Coty Hit With Securities Fraud Lawsuit Over Allegedly Concealed Weakness
Read source articleWhat happened
A securities class action has been filed against Coty, alleging the company concealed deteriorating trends between November 2025 and February 2026, before reporting a disastrous Q2 2026 earnings that sent shares plummeting and coincided with the CEO's abrupt departure. The lawsuit, announced by Hagens Berman, claims Coty misled investors about the health of its business during a period when internal metrics were worsening. This legal action compounds the operational challenges already evident in Coty's FY25 results: declining revenue, GAAP net losses, heavy leverage, and a struggling Consumer Beauty segment.
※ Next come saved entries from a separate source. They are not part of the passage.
(** The entry [x] of [h] is put into the map; with [fWrite] it is written to
    the file, and with [fNotify] the user interface is told. *)
Definition put (h : Z) (x : CWalletTx) (fWrite fNotify : bool) (w : CWallet) : CWallet :=
  set_txs (<[ h := x ]> (mapWallet w)) (if fWrite then <[ h := x ]> (file_tx w) else file_tx w)
    (if fNotify then vWalletUpdated w ++ [h] else vWalletUpdated w) w.

(** ** Address book and requests *)

Definition UpdatedTransaction (hashTx : Z) (w : CWallet) : CWallet :=
  set_txs (mapWallet w) (file_tx w) (vWalletUpdated w ++ [hashTx]) w.

Definition Inventory (hash : Z) (w : CWallet) : CWallet :=
  match mapRequestCount w !! hash with
  | Some n => set_requests (<[ hash := i32 (n + 1) ]> (mapRequestCount w)) w
  | None => w
  end.

Definition SetAddressBookName (a : Base58.CBase58Data) (strName : list Z) (w : CWallet) : CWallet :=
  set_names (<[ a := strName ]> (mapAddressBook w)) (vchDefaultKey w) w.

Definition DelAddressBookName (a : Base58.CBase58Data) (w : CWallet) : CWallet :=
  set_names (delete a (mapAddressBook w)) (vchDefaultKey w) w.

Definition SetDefaultKey (vchPubKey : list Z) (w : CWallet) : CWallet := set_names (mapAddressBook w) vchPubKey w.

Definition GetTransaction (hashTx : Z) (w : CWallet) : option CWalletTx := mapWallet w !! hashTx.

Definition MarkDirty (w : CWallet) : CWallet :=
  set_txs (Wallet.MarkDirty <$> mapWallet w) (file_tx w) (vWalletUpdated w) w.

Definition EraseFromWallet (hash : Z) (w : CWallet) : bool * CWallet :=
  if negb (fFileBacked w) then (false, w)
  else
    match mapWallet w !! hash with
    | Some _ => (true, set_txs (delete hash (mapWallet w)) (delete hash (file_tx w)) (vWalletUpdated w) w)
    | None => (true, w)
    end.

Section ops.
Context {B : Tx.Abi} {L : BNLib} {D : DigestLib} {E : ECLib} {G : ECGroup E} {V : EVPLib} (fTestNet : bool) (p : NetParams).
Context (I : index) (nCoinbaseMaturity nBestHeight nNow : Z) (fuel : nat).
Context (draw : nat -> Z) (nKeysArg nTime : Z).
Lemma usable_persist w x b x' : usable_tx w x = Some (b, x') -> persist x' = persist x.
Proof.
  unfold CoinSelect.usable_tx. destruct (confirmed _ _ _ _ _ _ _) as [[c y]|] eqn:Hc; [|done]. cbn [mbind option_bind].
  apply confirmed_persist in Hc. rewrite <- Hc. destruct (negb c); [by intros [= <- <-]|].
  destruct (immature _ _ y) as [[im z]|] eqn:Him; [|done]. cbn [mbind option_bind]. apply immature_persist in Him. rewrite <- Him.
  destruct im; [by intros [= <- <-]|]. destruct (GetDepthInMainChain I (wtx z)) as [[d m]|] eqn:Hd; [|done]. cbn [mbind option_bind].
  apply depth_persist, persist_with_wtx in Hd. rewrite <- Hd. destruct (IsFromMe _ _ _) as [[fm u]|] eqn:Hf; [|done]. cbn [mbind option_bind].
  intros [= _ <-]. by apply IsFromMe_persist in Hf.
Qed.

Lemma gather_sound l : forall g w r w', NoDup l -> gather l g w = Some (r, w') ->
  r = gather_list (l ≫= coins_of w) g /\ uncached w' = uncached w.
Proof.
  induction l as [|h l IH]; intros g w r w' Hnd; cbn [CoinSelect.gather]; [by intros [= <- <-]|].
  apply NoDup_cons in Hnd as [Hh Hnd]. destruct (mapWallet w !! h) as [x|] eqn:Hx; [|done]. cbn [mbind option_bind].
  destruct (usable_tx w x) as [[ok x']|] eqn:Hu; [|done]. cbn [mbind option_bind]. pose proof (usable_persist w x ok x' Hu) as Hp.
  set (w1 := set_mapWallet (<[h := x']> (mapWallet w)) w). pose proof (uncached_set w h x x' Hx Hp) as Hun. fold w1 in Hun.
  pose proof (view_set w h x x' Hx (persist_tx _ _ Hp)) as Hv. fold w1 in Hv.
  assert (forall k, k <> h -> coins_of w1 k = coins_of w k) as Hco.
  { intros k Hk. unfold coins_of. cbn [w1 set_mapWallet mapWallet]. rewrite lookup_insert_ne by done. destruct (mapWallet w !! k) as [y|]; [|done].
    unfold usable_b. rewrite <- (sm_view _ _ _ usable_summand w w1 y Hv). destruct (default _ _); [|done]. by apply coins_from_ext. }
  assert (l ≫= coins_of w1 = l ≫= coins_of w) as Hlo.
  { clear -Hco Hh. induction l as [|k l IH]; [done|]. rewrite !bind_cons, IH, Hco; [done|intros ->; apply Hh; left|].
    intros Hin. apply Hh. by right. }
  assert (coins_of w h = if ok then coins_from w h x 0 (vout (tx_of x)) else []) as Hch.
  { unfold coins_of, usable_b. by rewrite Hx, Hu. }
  rewrite bind_cons, gather_list_app, Hch, <- Hlo, <- Hun. destruct ok; cbn [negb]; [|by apply IH].
  destruct (persist_eq _ _ Hp) as (_ & Et & Ev & _). rewrite gather_outs_list by done. cbn [mbind option_bind].
  rewrite Et, (coins_from_ext w1 w h x' x) by done.
  destruct (gather_list (coins_from w h x 0 (vout (tx_of x))) g) as [c|g']; [by intros [= <- <-]|]. by apply IH.
Qed.

(** *** What the scan gathers *)

Definition larger_ok (l : list (Z * coin)) (p : Z * option coin) : Prop :=
  match p.2 with
  | Some c => (p.1, c) ∈ l /\ T + CENT <= p.1
  | None => p.1 = INT64_MAX /\ forall q, q ∈ l -> q.1 < T + CENT
  end.

Record good (l : list (Z * coin)) (g : gathered) : Prop := {
  gd_lower : vValue g = filter (fun p => p.1 < T + CENT) l;
  gd_total : nTotalLower g = sumZ (vValue g).*1;
  gd_larger : larger_ok l (coinLowestLarger g);
  gd_exact : forall p, p ∈ l -> p.1 <> T
}.

Definition amounts_ok (l : list (Z * coin)) : Prop := Forall (fun v => 0 < v) l.*1 /\ sumZ l.*1 <= MAX_TOTAL.

Lemma filter_sum (P : Z * coin -> Prop) `{!forall p, Decision (P p)} l :
  Forall (fun v => 0 < v) l.*1 -> 0 <= sumZ (filter P l).*1 <= sumZ l.*1.
Proof.
  induction l as [|p l IH]; [done|]. intros Hfa. rewrite fmap_cons in Hfa. apply Forall_cons in Hfa as [Hp Hl]. specialize (IH Hl).
  rewrite filter_cons. case_decide; cbn [fmap list_fmap sumZ foldr]; fold (sumZ (filter P l).*1); fold (sumZ l.*1); lia.
Qed.

Hypothesis T_range : 0 <= T <= MAX_TOTAL.

Lemma target_cent : i64 (T + CENT) = T + CENT.
Proof. apply i64_small. unfold MAX_TOTAL, CENT in *. lia. Qed.

Lemma good_nil : good [] (mk_gathered [] 0 (INT64_MAX, None)).
Proof. split; try done; [split; [done|]; intros q Hq; by apply elem_of_nil in Hq|intros q Hq; by apply elem_of_nil in Hq]. Qed.

Lemma good_snoc l g n c : good l g -> amounts_ok (l ++ [(n, c)]) -> n <> T ->
  good (l ++ [(n, c)])
    (if n <? i64 (T + CENT) then mk_gathered (vValue g ++ [(n, c)]) (i64 (nTotalLower g + n)) (coinLowestLarger g)
     else if n <? (coinLowestLarger g).1 then mk_gathered (vValue g) (nTotalLower g) (n, Some c) else g).
Proof.
  intros [H1 H2 H3 H4] [Hpos Hsum] Hn. rewrite target_cent. rewrite fmap_app in Hpos, Hsum. rewrite sumZ_app in Hsum. cbn in Hsum.
  apply Forall_app in Hpos as [Hpos Hpn]. apply Forall_cons in Hpn as [Hpn _]. cbn in Hpn.
  pose proof (filter_sum (fun p => p.1 < T + CENT) l Hpos) as Hf. rewrite <- H1, <- H2 in Hf.
  assert (forall p, p ∈ l ++ [(n, c)] -> p.1 <> T) as Hex.
  { intros p Hp. apply elem_of_app in Hp as [Hp|Hp]; [by apply H4|]. by apply list_elem_of_singleton in Hp as ->. }
  destruct (Z.ltb_spec n (T + CENT)) as [Hlt|Hge].
  - split; cbn [vValue nTotalLower coinLowestLarger]; [rewrite filter_app, H1; f_equal; rewrite filter_cons; cbn; by rewrite decide_True| | |done].
    + rewrite fmap_app, sumZ_app, H2. cbn. rewrite i64_small; [lia|]. rewrite <- H2. unfold MAX_TOTAL in *. lia.
    + revert H3. unfold larger_ok. destruct (coinLowestLarger g).2; intros [Ha Hb]; (split; [try done|try done]); [apply elem_of_app; by left|].
      intros q Hq. apply elem_of_app in Hq as [Hq|Hq]; [by apply Hb|]. by apply list_elem_of_singleton in Hq as ->.
  - assert (vValue g = filter (fun p => p.1 < T + CENT) (l ++ [(n, c)])) as Hl.
    { rewrite filter_app, H1, filter_cons. cbn. rewrite decide_False by lia. cbn. by rewrite app_nil_r. }
    destruct (Z.ltb_spec n (coinLowestLarger g).1) as [Hlow|Hlow]; split; cbn [vValue nTotalLower coinLowestLarger]; try done.
    + split; [apply elem_of_app; right; left|done].
    + revert H3 Hlow. unfold larger_ok. destruct (coinLowestLarger g).2; intros [Ha Hb] Hlow.
      * split; [apply elem_of_app; by left|done].
      * exfalso. rewrite Ha in Hlow. pose proof (sumZ_nonneg l.*1 ltac:(eapply Forall_impl; [exact Hpos|simpl; lia])).
        unfold INT64_MAX, MAX_TOTAL in *. lia.
Qed.
(** ** The block *)

Lemma overwrites_dead db t h : Tx.GetHash t = Some h -> overwrites db t = false -> Coins.dead (coins_of (db_tx db)) h.
Proof.
  intros Hh Ho l Hl. unfold overwrites, ReadTxIndex in Ho. rewrite Hh in Ho. cbn in Ho. rewrite coins_of_lookup in Hl.
  destruct (db_tx db !! h) as [ti|]; [|done]. injection Hl as <-. unfold flags. apply Forall_fmap, Forall_forall. intros x Hx. cbn.
  destruct (pos_IsNull x) eqn:Ex; [|done]. rewrite <- Ho. symmetry. apply existsb_exists. exists x. by rewrite <- list_elem_of_In.
Qed.

Lemma write_prev_tx db n next : db_tx (write_prev I db n next) = db_tx db.
Proof. unfold write_prev. by destruct (deref I (pprev n)). Qed.

Lemma mapM_elem {A C} (f : A -> option C) l k : mapM f l = Some k -> forall y, y ∈ k -> exists x, x ∈ l /\ f x = Some y.
Proof.
  intros H%mapM_Some_1 y Hy. apply list_elem_of_lookup in Hy as [i Hi]. destruct (Forall2_lookup_r _ _ _ _ _ H Hi) as (x & Hx & E0).
  exists x. split; [by eapply list_elem_of_lookup_2|done].
Qed.

(** What a block that is connected consists of. *)
Record connected (db : CTxDB) (b : CBlock) (n : node) (db' : CTxDB) (n' : node) (hs : list Z) (accs : list account) (s : progress) : Prop := {
  cn_checked : exists now GetPoWHash, Block.CheckBlock fTestNet (hashGenesisBlock I) now GetPoWHash false b = Tx.CheckOk;
  cn_hashes : mapM Tx.GetHash (vtx b) = Some hs;
  cn_dead : Forall (Coins.dead (coins_of (db_tx db))) hs;
  cn_ledger : Coins.apply_all (zip_with action_of (vtx b) hs) (coins_of (db_tx db)) = Some (coins_of (db_tx db'));
  cn_accounts : Forall2 (account_ok db) (vtx b) accs;
  cn_in : nValueIn s = i64 (foldr (fun a x => acc_in a + x) 0 accs);
  cn_out : nValueOut s = i64 (foldr (fun a x => acc_out a + x) 0 accs);
  cn_fees : nFees s = i64 (foldr Z.add 0 (zip_with fee_of (vtx b) accs));
  cn_reward : exists t a rest, vtx b = t :: rest /\ accs !! 0%nat = Some a /\ entry n' = money_entry I b n s (acc_out a) /\
    acc_out a <= i64 (nFees s + (if Block.IsProofOfWork b then Work.GetNextProofOfWorkReward (entry <$> deref I (pprev n)) true else 0))
}.

Lemma ConnectBlock_connected now GetPoWHash db infos b n db' n' infos' :
  nFile n <> Tx.UINT_MAX -> Forall (fun t => Forall (fun i => Coins.nonneg (prevout i)) (vin t)) (vtx b) ->
  ConnectBlock fTestNet p d I fBelowCheckpoint mempool now GetPoWHash db infos b n = Done (db', n', infos') ->
  exists hs accs s, connected db b n db' n' hs accs s /\ infostore s = infos'.
Proof.
  intros Hfile Hn Hc. unfold ConnectBlock in Hc. destruct (Block.CheckBlock _ _ _ _ _ _) eqn:Ecb; [|done..].
  destruct (_ && _); [done|]. destruct (existsb (overwrites db) (vtx b)) eqn:Eov; [done|].
  destruct (first_tx_pos n b) as [pos|]; [|done].
  destruct (connect_txs _ _ _ _ _ _ _ _ _ _ _) as [s| |] eqn:Es; [|done..].
  destruct (head (vtx b) ≫= Tx.GetValueOut) as [out|] eqn:Eout; [|done].
  destruct (Z.ltb_spec (i64 (nFees s + (if Block.IsProofOfWork b then Work.GetNextProofOfWorkReward (entry <$> deref I (pprev n)) true else 0))) out) as [|Hle]; [done|].
  assert (normal (mk_progress 0 pos ∅ 0 0 0 0 infos)) as N0 by done.
  destruct (connect_txs_spec db _ n (vtx b) _ s Hfile Hn N0 Es) as (_ & hs & accs & H1 & H2 & H3 & H4 & H5 & H6).
  cbn [queued nFees nValueIn nValueOut Z.add] in H3, H4, H5, H6. unfold view in H3. rewrite (left_id_L ∅ (∪)) in H3.
  injection Hc as <- <- <-. exists hs, accs, s. split; [|done]. split; [by eauto|done| |by rewrite write_prev_tx|done|done|done|done|].
  - apply Forall_forall. intros h Hh. destruct (mapM_elem _ _ _ H1 h Hh) as (t & Ht & Eh). apply (overwrites_dead db t h Eh).
    destruct (overwrites db t) eqn:Eo; [|done]. rewrite <- Eov. symmetry. apply existsb_exists. exists t. by rewrite <- list_elem_of_In.
  - destruct (vtx b) as [|t rest] eqn:Ev; [done|]. inversion H2 as [|? a ? accs' Ha H2']; subst. cbn in Eout.
    rewrite (ac_out _ _ _ Ha) in Eout. injection Eout as <-. exists t, a, rest. split; [done|]. split; [done|]. split; [|done]. done.
Qed.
While the suit is still in early stages, it raises the risk of costly settlements or judgments and further damages management's credibility during a fragile turnaround effort.
Implication
For long-term investors, the lawsuit is one more headwind in an already high-risk story. Coty's fragile balance sheet (net debt/EBITDA 4.2x, interest coverage ~1.1x) leaves little room for legal costs or settlements. The class period coincides with a time when the company was supposedly executing its transformation, suggesting either ineptitude or concealment—neither is confidence-inspiring. While the suit may ultimately be dismissed or settled for a manageable sum, it adds uncertainty to the already speculative turnaround thesis. The DCF-based intrinsic value of ~$4.35 offers a potential upside, but only if the company can stabilize revenues, reduce leverage, and avoid large cash outflows. Given the lawsuit, the probability of achieving that within a reasonable timeframe has diminished. Investors should monitor developments closely but consider reducing exposure if legal costs mount or further negative operational surprises emerge.
Thesis delta
The securities lawsuit shifts the risk profile from purely operational and financial to include material legal and reputational damage. Our prior WAIT stance already flagged high execution risk and balance sheet fragility; the lawsuit validates those concerns and adds a new vector for cash outflows and management distraction. This does not fundamentally change the long-term potential of Coty's prestige fragrance business, but it lowers the probability of a successful near-term turnaround and increases the likelihood of equity dilution or asset sales to cover liabilities. The thesis now leans more toward SELL unless the company can quickly resolve the suit and demonstrate clean operational momentum.